Yavaşça Şahin Camii is a small mosque on Uzun Çarşı Caddesi, the Avenue of the Long Market, which follows
the course of an ancient Byzantine colonnaded way that led down from the summit of the Third Hill to the Golden Horn. The mosque was founded soon after the Conquest by Yavaşça Şahin Pasha, who was captain of the Ottoman fleet in the Conqueror’s siege of Constantinople. It is one of a small group of early mosques that form a distinct type. The mosque was badly damaged by fire in 1908 but well restored in 1950.
Just opposite Yavaşça Şahin Camii a street leads steeply uphill, and at the first corner on the left it comes to Samanveren Camii, the Mosque of the Inspector of Straw. This ancient and dilapidated structure was built in the time of the Conqueror by a certain Sinan Ağa, who was the sultan’s samanveren, or inspector of straw - hence the name of the mosque. Though in a very advanced state of decay it is a quaint and interesting building of brick and stone construction; what is left of the minaret has some curious leaf-like decorations in brick.
Across from Samanveren Camii a street with the picturesque name of Devoğlu (Son of the Giant) rambles downhill to the north until it debouches opposite another ancient mosque, Timurtaş Camii, which was completely restored in the 1960s.
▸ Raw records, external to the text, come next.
Lemma ram_reachable address arena m config arena' t va :
  build_input address arena m config -> build address arena m config = Done (arena', Ok t) ->
  0 < fine_grained_bytes config -> fine_grained_bytes config mod BLOCK_SIZE = 0 ->
  (forall r, r ∈ region_list m -> is_ram (kind r) = true -> base r <= va < end_of r ->
     PAGE_SIZE <= va < pt_limit t -> mmu_walk address arena' (pml4_phys t) va = Some (mkAccess va true false)) /\
  (0 <= va < PAGE_SIZE -> mmu_walk address arena' (pml4_phys t) va = None).
Proof.
  intros Hin Hbuild Hf0 Hfm.
  destruct (build_ok_facts _ _ _ _ _ _ Hin Hbuild) as (Hal & _ & Hmx & Hfn & Hl & _ & Hfit & _ & Hea).
  assert (Hw : forall va, 0 <= va < 2 ^ 48 -> mmu_walk address arena' (pml4_phys t) va =
    if identity_policy (region_list m) config (pt_limit t) va then Some (mkAccess va true false) else None).
  { intros v Hv. by eapply build_walk. }
  assert (Hpt : div_ceil (fine_grained_bytes config) BLOCK_SIZE * BLOCK_SIZE = fine_grained_bytes config).
  { rewrite div_ceil_exact by (done || plia).
    pose proof (Z.div_mod (fine_grained_bytes config) BLOCK_SIZE ltac:(plia)). lia. }
  split.
  - intros r Hr Hk Hva Hlt. rewrite Hw by plia.
    replace (identity_policy _ _ _ _) with true; [done|]. symmetry. unfold identity_policy. rewrite Hpt.
    pose proof (Z.div_mod va PAGE_SIZE ltac:(plia)). pose proof (Z.mod_pos_bound va PAGE_SIZE ltac:(plia)).
    pose proof (Z.div_mod va BLOCK_SIZE ltac:(plia)). pose proof (Z.mod_pos_bound va BLOCK_SIZE ltac:(plia)).
    destruct (Z.ltb_spec va (fine_grained_bytes config)).
    + unfold page_mapped. rewrite (ram_in_true _ r), (proj2 (Z.ltb_lt _ _)), (proj2 (Z.eqb_neq _ _));
        try done; plia.
    + unfold block_mapped. rewrite (ram_in_true _ r), (proj2 (Z.ltb_lt _ _)), (proj2 (Z.leb_le _ _));
        try done; plia.
  - intros Hva. rewrite Hw by plia. unfold identity_policy. rewrite Hpt.
    assert (BLOCK_SIZE <= fine_grained_bytes config).
    { pose proof (div_ceil_spec (fine_grained_bytes config) BLOCK_SIZE ltac:(plia)). plia. }
    rewrite (proj2 (Z.ltb_lt _ _)) by plia. rewrite (Z.div_small va) by lia. done.
Qed.
(** The two page-table reads and the write that precede the allocation. *)
Lemma open_root :
  exists arena1, read_entry_at arena 0 0 = Done (g 0) /\ Z.land (g 0) PRESENT =? 0 = false /\
    (if Z.land (g 0) USER =? 0 then write_entry_at arena 0 0 (Z.lor (g 0) USER) else Done arena) =
      Done arena1 /\
    entries_are arena1 n (fun e => if decide (e = 0) then address + PAGE_SIZE + 7 else g e) /\
    sub64 (Z.land (g 0) ADDRESS_MASK) address = Done (1 * PAGE_SIZE) /\
    read_entry_at arena1 (1 * PAGE_SIZE) (Z.land (Z.shiftr USER_BASE 30) 0x1FF) = Done (g 516).
Proof.
  assert (Hal : (address + PAGE_SIZE) mod 2 ^ 12 = 0).
  { pose proof (page_aligned address n Haddr 1) as H. by rewrite Z.mul_1_l in H. }
  assert (Hor : Z.lor (address + PAGE_SIZE + 3) USER = address + PAGE_SIZE + 7).
  { rewrite <- (lor_flags 12 (address + PAGE_SIZE) 3), <- Z.lor_assoc by lia.
    change (Z.lor 3 USER) with 7. apply (lor_flags 12); lia. }
  destruct (write_entry_at_spec arena n g 0 0 (address + PAGE_SIZE + 7) Hg) as (a1 & Hw & Ha1);
    [ulia|lia|lia|plia|plia|].
  exists a1. rewrite Hroot, address_mask_frame.
  rewrite (land_flags 12 _ 3 PRESENT), (land_flags 12 _ 3 USER), (frame_of_flags 12) by (done || plia).
  rewrite Hor.
  split_and!; [|done|exact Hw|exact Ha1|rewrite sub64_done by plia; f_equal; lia|].
  - rewrite <- Hroot. change 0 with (0 * PAGE_SIZE) at 1. apply (read_entry_at_spec arena n g 0 0 Hg); plia.
  - change (Z.land (Z.shiftr USER_BASE 30) 0x1FF) with 4.
    rewrite (read_entry_at_spec a1 n _ 1 4 Ha1) by plia. done.
Qed.
Lemma load_segment_spec st s :
  load_inv cap st -> loadable s ->
  exists st', load_segment data st s = Done (inl st') /\ load_inv cap st' /\
    (forall a, phys st' a = if in_segment s a then seg_byte data s (a - paddr s) else phys st a) /\
    forall q, q ∈ allocated st' <-> q ∈ allocated st \/ page_of s q.
Proof.
  intros Hst (Hf & Hok & Ht & Hpg). unfold load_segment. rewrite page_range_done by done.
  rewrite (proj2 (Z.leb_le _ _)) by done. cbn [exec_bind].
  destruct (segment_pages s Hf (proj1 Hok) Ht) as (Hend & Hn & Hlo & Hhi & Hq).
  set (n := (page_up (paddr s + memsz s) - page_down (paddr s)) / PAGE_SIZE) in *.
  destruct (alloc_pages_spec cap Hcap (Z.to_nat n) (page_down (paddr s)) st Hst) as (st1 & Ha & Hst1 & Hph & Hall);
    [done|rewrite Z2Nat.id by lia; lia|intros i Hi; apply Hpg, Hq; exists i; lia|].
  rewrite Z2Nat.id in Ha by lia. rewrite <- Hend in Ha. rewrite Ha. cbn [exec_bind].
  destruct Hf as (Ho & _ & _ & Hfs & _). pose proof Hok as (Hm & Hfm & Hd & Hov).
  rewrite add64_done by ulia. cbn [exec_bind]. unfold slice.
  rewrite (proj2 (get_range_some data _ _ (sub_list data (offset s) (filesz s))))
    by (split_and!; [ulia|ulia|ulia|f_equal; lia]).
  cbn [exec_bind]. rewrite sub64_done by lia. cbn [exec_bind]. rewrite add64_done by lia. cbn [exec_bind].
  replace (offset s + filesz s - offset s) with (filesz s) by lia. rewrite Hph.
  eexists. split; [done|]. split; [destruct Hst1; by constructor|]. split.
  - intros a. cbn [phys]. apply copy_then_clear; [done|ulia|ulia].
  - intros q. cbn [allocated]. rewrite Hall, Hq, Z2Nat.id by lia. done.
Qed.

Lemma load_list_run l st :
  load_inv cap st -> Forall loadable l ->
  exists st', run_list (load_segment data) st l = Done (inl st') /\ load_inv cap st' /\
    (forall a, phys st' a = placed data l a (phys st a)) /\
    forall q, q ∈ allocated st' <-> q ∈ allocated st \/ exists s, s ∈ l /\ page_of s q.
Proof.
  intros Hst Hl. revert st Hst. induction Hl as [|s l Hs _ IH]; intros st Hst; cbn [run_list placed].
  { exists st. split_and!; [done..|]. intros q. split; [by left|].
    intros [?|(s & Hs & _)]; [done|]. by apply elem_of_nil in Hs. }
  destruct (load_segment_spec st s Hst Hs) as (st1 & -> & Hst1 & Hm1 & Ha1). cbn [exec_bind].
  destruct (IH st1 Hst1) as (st2 & -> & Hst2 & Hm2 & Ha2).
  exists st2. split_and!; [done..| |].
  - intros a. by rewrite Hm2, Hm1.
  - intros q. rewrite Ha2, Ha1. split.
    + intros [[?|?]|(x & Hx & ?)]; [by left|right; exists s; split; [left|done]|].
      right. exists x. split; [by right|done].
    + intros [?|(x & [->|Hx]%elem_of_cons & ?)]; [by left; left|by left; right|].
      right. by exists x.
Qed.
End LoadList.

(** ** Lemmas: the loading loop on any firmware *)
Section AnyFirmware.
  Context {F E FE : Type} `{!Firmware F E FE}.

(** Why the loop stops while it asks for pages of [P]: the firmware refuses
    one, or [P] has more pages than the array [allocated] can hold. *)
Definition page_failure (P : Z -> Prop) (e : LoadError E FE) : Prop :=
  match e with
  | Efi e => exists (fw fw' : F) p, P p /\ allocate_address fw p = (Err e, fw')
  | TooManyPages n => exists pages, NoDup pages /\ len pages = n /\ n = MAX_KERNEL_PAGES + 1 /\
      forall p, p ∈ pages -> P p
  | _ => False
  end.

Record pages_ok (P : Z -> Prop) (st : LoadState (F := F)) : Prop := mkPagesOk {
  po_nodup : NoDup (allocated st);
  po_in : forall p, p ∈ allocated st -> P p;
  po_room : len (allocated st) <= MAX_KERNEL_PAGES
}.

Lemma pages_ok_snoc (P : Z -> Prop) st fw m p :
  pages_ok P st -> P p -> p ∉ allocated st -> len (allocated st) <> MAX_KERNEL_PAGES ->
  pages_ok P (mkLoad fw m (allocated st ++ [p])).
Proof.
  intros [Hn Hi Hr] Hp Hnp Hl. constructor; cbn [allocated].
  - apply list.NoDup_app. split_and!; [done| |apply NoDup_singleton]. by intros x Hx ->%list_elem_of_singleton.
  - intros x [Hx| ->%list_elem_of_singleton]%elem_of_app; auto.
  - rewrite len_app. unfold len in *. simpl. lia.
Qed.
Definition uart_write (u : uart16550) (reg v : Z) : uart16550 :=
  let dlab := Z.testbit (lcr u) 7 in
  let (dll, dlm) := divisor_latch u in
  if reg =? 0 then
    if dlab then mkUart (ier u) (lcr u) (v, dlm) (fcr u) (mcr u) (sent u) (busy u) (latency u)
    else mkUart (ier u) (lcr u) (dll, dlm) (fcr u) (mcr u) (sent u ++ [v]) (latency u) (latency u)
  else if reg =? 1 then
    if dlab then mkUart (ier u) (lcr u) (dll, v) (fcr u) (mcr u) (sent u) (busy u) (latency u)
    else mkUart v (lcr u) (dll, dlm) (fcr u) (mcr u) (sent u) (busy u) (latency u)
  else if reg =? 2 then mkUart (ier u) (lcr u) (dll, dlm) v (mcr u) (sent u) (busy u) (latency u)
  else if reg =? 3 then mkUart (ier u) v (dll, dlm) (fcr u) (mcr u) (sent u) (busy u) (latency u)
  else if reg =? 4 then mkUart (ier u) (lcr u) (dll, dlm) (fcr u) v (sent u) (busy u) (latency u)
  else u.

(** Reading the line status register. *)
Definition uart_status (u : uart16550) : Z * uart16550 :=
  match busy u with
  | O => (0x60, u)
  | S n => (0x00, mkUart (ier u) (lcr u) (divisor_latch u) (fcr u) (mcr u) (sent u) n (latency u))
  end.

Record board : Type := mkBoard {
  master : pic8259;
  slave : pic8259;
  pit : pit8254;
  uart : uart16550;
  others : list (Z * Z)
}.

Definition with_master (d : board) (c : pic8259) : board := mkBoard c (slave d) (pit d) (uart d) (others d).
Definition with_slave (d : board) (c : pic8259) : board := mkBoard (master d) c (pit d) (uart d) (others d).
Definition with_pit (d : board) (p : pit8254) : board := mkBoard (master d) (slave d) p (uart d) (others d).
Definition with_uart (d : board) (u : uart16550) : board := mkBoard (master d) (slave d) (pit d) u (others d).

Definition board_outb (d : board) (port v : Z) : board :=
  if port =? 0x20 then with_master d (command (master d) v)
  else if port =? 0x21 then with_master d (data (master d) v)
  else if port =? 0xA0 then with_slave d (command (slave d) v)
  else if port =? 0xA1 then with_slave d (data (slave d) v)
  else if port =? 0x43 then with_pit d (pit_control (pit d) v)
  else if port =? 0x40 then with_pit d (pit_data (pit d) v)
  else if (0x3F8 <=? port) && (port <? 0x400) then with_uart d (uart_write (uart d) (port - 0x3F8) v)
  else mkBoard (master d) (slave d) (pit d) (uart d) (others d ++ [(port, v)]).

Definition board_inb (d : board) (port : Z) : Z * board :=
  if port =? 0x20 then (if read_isr (master d) then isr (master d) else irr (master d), d)
  else if port =? 0x21 then (imr (master d), d)
  else if port =? 0xA0 then (if read_isr (slave d) then isr (slave d) else irr (slave d), d)
  else if port =? 0xA1 then (imr (slave d), d)
  else if port =? 0x3F8 + 5 then let (v, u) := uart_status (uart d) in (v, with_uart d u)
  else (0xFF, d).

#[global] Instance board_ports : PortIO board := { outb := board_outb; inb := board_inb }.

(** A machine as the firmware may leave it: controllers half-way through an
    initialisation, everything unmasked, a count half loaded. *)
Definition wild : board :=
  mkBoard (mkPic 3 false true 8 0 0 0x55 0x08 0x40 true) (mkPic 4 false true 0x70 0 0 0 0 0 false)
          (mkPit 0x34 0 (Some 7)) (mkUart 0 0x80 (0, 0) 0 0 [] 3 2) [].

End Board.
Import Board.

(** ** Interrupt controllers and timer *)

(** A controller in operation, in cascade, 8086 mode with normal end of
    interrupt, delivering line [n] as vector [offset + n]. *)
Definition operational (c : pic8259) (offset link : Z) : Prop :=
  phase c = 0 /\ single c = false /\ base c = offset /\ cascade c = link /\ mode c = 1.

Definition other_ports_only (d d' : board) : Prop :=
  uart d' = uart d /\ exists k, others d' = others d ++ replicate k (0x80, 0).

(** The board after [Pic::init]: nothing else of the old state is left in the
    controllers and the timer. *)
Definition initialised (d : board) : board :=
  mkBoard (mkPic 0 false true 0x20 4 1 0xFE 0 0 false)
          (mkPic 0 false true 0x28 2 1 0xFF 0 0 false)
          (mkPit 0x36 11932 None) (uart d) (others d ++ replicate 11 (0x80, 0)).

Lemma pic_init_eq (d : board) : Pic.init d = Done (11932, initialised d).
Proof.
  destruct d as [m s p u o]. unfold Pic.init, initialised. cbn -[app].
  rewrite <- !app_assoc. reflexivity.
Qed.

(** C32 From any state of the machine [Pic::init] returns 11932 and leaves both
    controllers in operation at vectors 0x20 and 0x28 with every line masked
    except the timer's, the timer counting 11932 in mode 3 (within half a hertz
    step of 100 Hz), and no other device touched but for the delay writes; the
    next timer request is then delivered as the timer vector. *)
Theorem pic_init_any_state (d : board) :
  exists d', Pic.init d = Done (11932, d') /\
    operational (master d') Pic.PIC1_OFFSET 4 /\ operational (slave d') Pic.PIC2_OFFSET 2 /\
    (forall irq, 0 <= irq < 8 ->
       Z.testbit (imr (master d')) irq = negb (irq =? Pic.TIMER_IRQ) /\
       Z.testbit (imr (slave d')) irq = true) /\
    pit d' = mkPit 0x36 11932 None /\
    2 * Z.abs (11932 * Pic.TIMER_HZ - Pic.PIT_FREQUENCY) <= Pic.TIMER_HZ /\
    other_ports_only d d' /\
    fst (acknowledge (request (master d') Pic.TIMER_IRQ)) = Pic.TIMER_VECTOR /\
    isr (snd (acknowledge (request (master d') Pic.TIMER_IRQ))) = 1.
Proof.
  exists (initialised d). split; [apply pic_init_eq|].
  split; [done|]. split; [done|]. split.
  { intros irq Hi. assert (Hc : In irq [0; 1; 2; 3; 4; 5; 6; 7]) by (simpl; lia).
    simpl in Hc. repeat destruct Hc as [<-|Hc]; [..|done]; done. }
  split; [done|]. split; [by vm_compute|]. split; [split; [done|by exists 11%nat]|]. done.
Qed.

(** Bits of a byte under the mask operations. *)
Lemma land_bnot_testbit v k j :
  0 <= k < 8 -> 0 <= j < 8 -> Z.testbit (Z.land v (bnot 8 (2 ^ k))) j = negb (j =? k) && Z.testbit v j.
Proof.
  intros Hk Hj. unfold bnot. rewrite Z.land_spec, Z.lxor_spec, Z.testbit_ones_nonneg by lia.
  rewrite Z.pow2_bits_eqb by lia.
  destruct (Z.ltb_spec j 8); [|lia]. destruct (Z.eqb_spec j k), (Z.eqb_spec k j); try lia;
    by destruct (Z.testbit v j).
Qed.

Lemma lor_testbit v k j :
  0 <= k < 8 -> 0 <= j < 8 -> Z.testbit (Z.lor v (2 ^ k)) j = (j =? k) || Z.testbit v j.
Proof.
  intros Hk Hj. rewrite Z.lor_spec, Z.pow2_bits_eqb by lia.
  destruct (Z.eqb_spec j k), (Z.eqb_spec k j); try lia; by destruct (Z.testbit v j).
Qed.

(** Both controllers are in operation: writes to the data ports are masks. *)
Definition in_operation (d : board) : Prop := phase (master d) = 0 /\ phase (slave d) = 0.

Definition masked (d : board) (irq : Z) : bool :=
  if irq <? 8 then Z.testbit (imr (master d)) irq else Z.testbit (imr (slave d)) (irq - 8).

Definition with_imr (c : pic8259) (v : Z) : pic8259 :=
  mkPic (phase c) (single c) (need4 c) (base c) (cascade c) (mode c) v (isr c) (irr c) (read_isr c).

Lemma data_imr c v : phase c = 0 -> data c v = with_imr c v.
Proof. destruct c. intros H. simpl in H. subst. done. Qed.

Lemma mask_eq d irq :
  in_operation d -> 0 <= irq < 16 ->
  Pic.mask d irq = Done
    (if irq <? 8 then with_master d (with_imr (master d) (Z.lor (imr (master d)) (2 ^ irq)))
     else with_slave d (with_imr (slave d) (Z.lor (imr (slave d)) (2 ^ (irq - 8))))).
Proof.
  intros [Hm Hs] Hi. unfold Pic.mask, shl1_u8. destruct (Z.ltb_spec irq 8); cbn -[Z.pow Z.lor].
  - destruct (Z.ltb_spec irq 8); [|lia]. cbn -[Z.pow Z.lor]. unfold board_outb. simpl.
    by rewrite data_imr.
  - destruct (Z.ltb_spec (irq - 8) 8); [|lia]. cbn -[Z.pow Z.lor]. unfold board_outb. simpl.
    by rewrite data_imr.
Qed.

Lemma unmask_eq d irq :
  in_operation d -> 0 <= irq < 16 ->
  Pic.unmask d irq = Done
    (if irq <? 8
     then with_master d (with_imr (master d) (Z.land (imr (master d)) (bnot 8 (2 ^ irq))))
     else with_master
            (with_slave d (with_imr (slave d) (Z.land (imr (slave d)) (bnot 8 (2 ^ (irq - 8))))))
            (with_imr (master d) (Z.land (imr (master d)) (bnot 8 (2 ^ 2))))).
Proof.
  intros [Hm Hs] Hi. unfold Pic.unmask, shl1_u8.
  destruct (Z.ltb_spec irq 8); cbn -[Z.pow Z.land bnot Z.leb].
  - destruct (Z.ltb_spec irq 8); [|lia]. destruct (Z.leb_spec 8 irq); [lia|].
    cbn -[Z.pow Z.land bnot]. unfold board_outb. simpl. by rewrite data_imr.
  - destruct (Z.ltb_spec (irq - 8) 8); [|lia]. cbn -[Z.pow Z.land bnot Z.leb].
    destruct (Z.leb_spec 8 irq); [|lia]. unfold board_outb. cbn -[Z.pow Z.land bnot].
    by rewrite !data_imr.
Qed.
The Turkish architectural historian Ayverdi has established that the mosque was built in the time of the Conqueror by a certain Timurtaş Ağa, who may have been an associate of Sinan Ağa, the founder of Samanveren Camii, since their two mosques are (or were) almost identical.
Two other old mosques from the time of the Conqueror stand on the shore road that runs along the Golden Horn between the Galata Bridge and the Atatürk Bridge. One of them, Kazancılar Camii, the Mosque of the Cauldron Makers, is midway between the two bridges in the district of Küçük Pazar (the Little Market) while the other, Sağrıcılar Camii, the Mosque of the Leather Merchants, is beside the Atatürk Bridge in the quarter known as Unkapanı (the Flour Store), the names of the mosques and the areas in which they stand going back to the time of the Conqueror, when Turks first settled in this part of the city.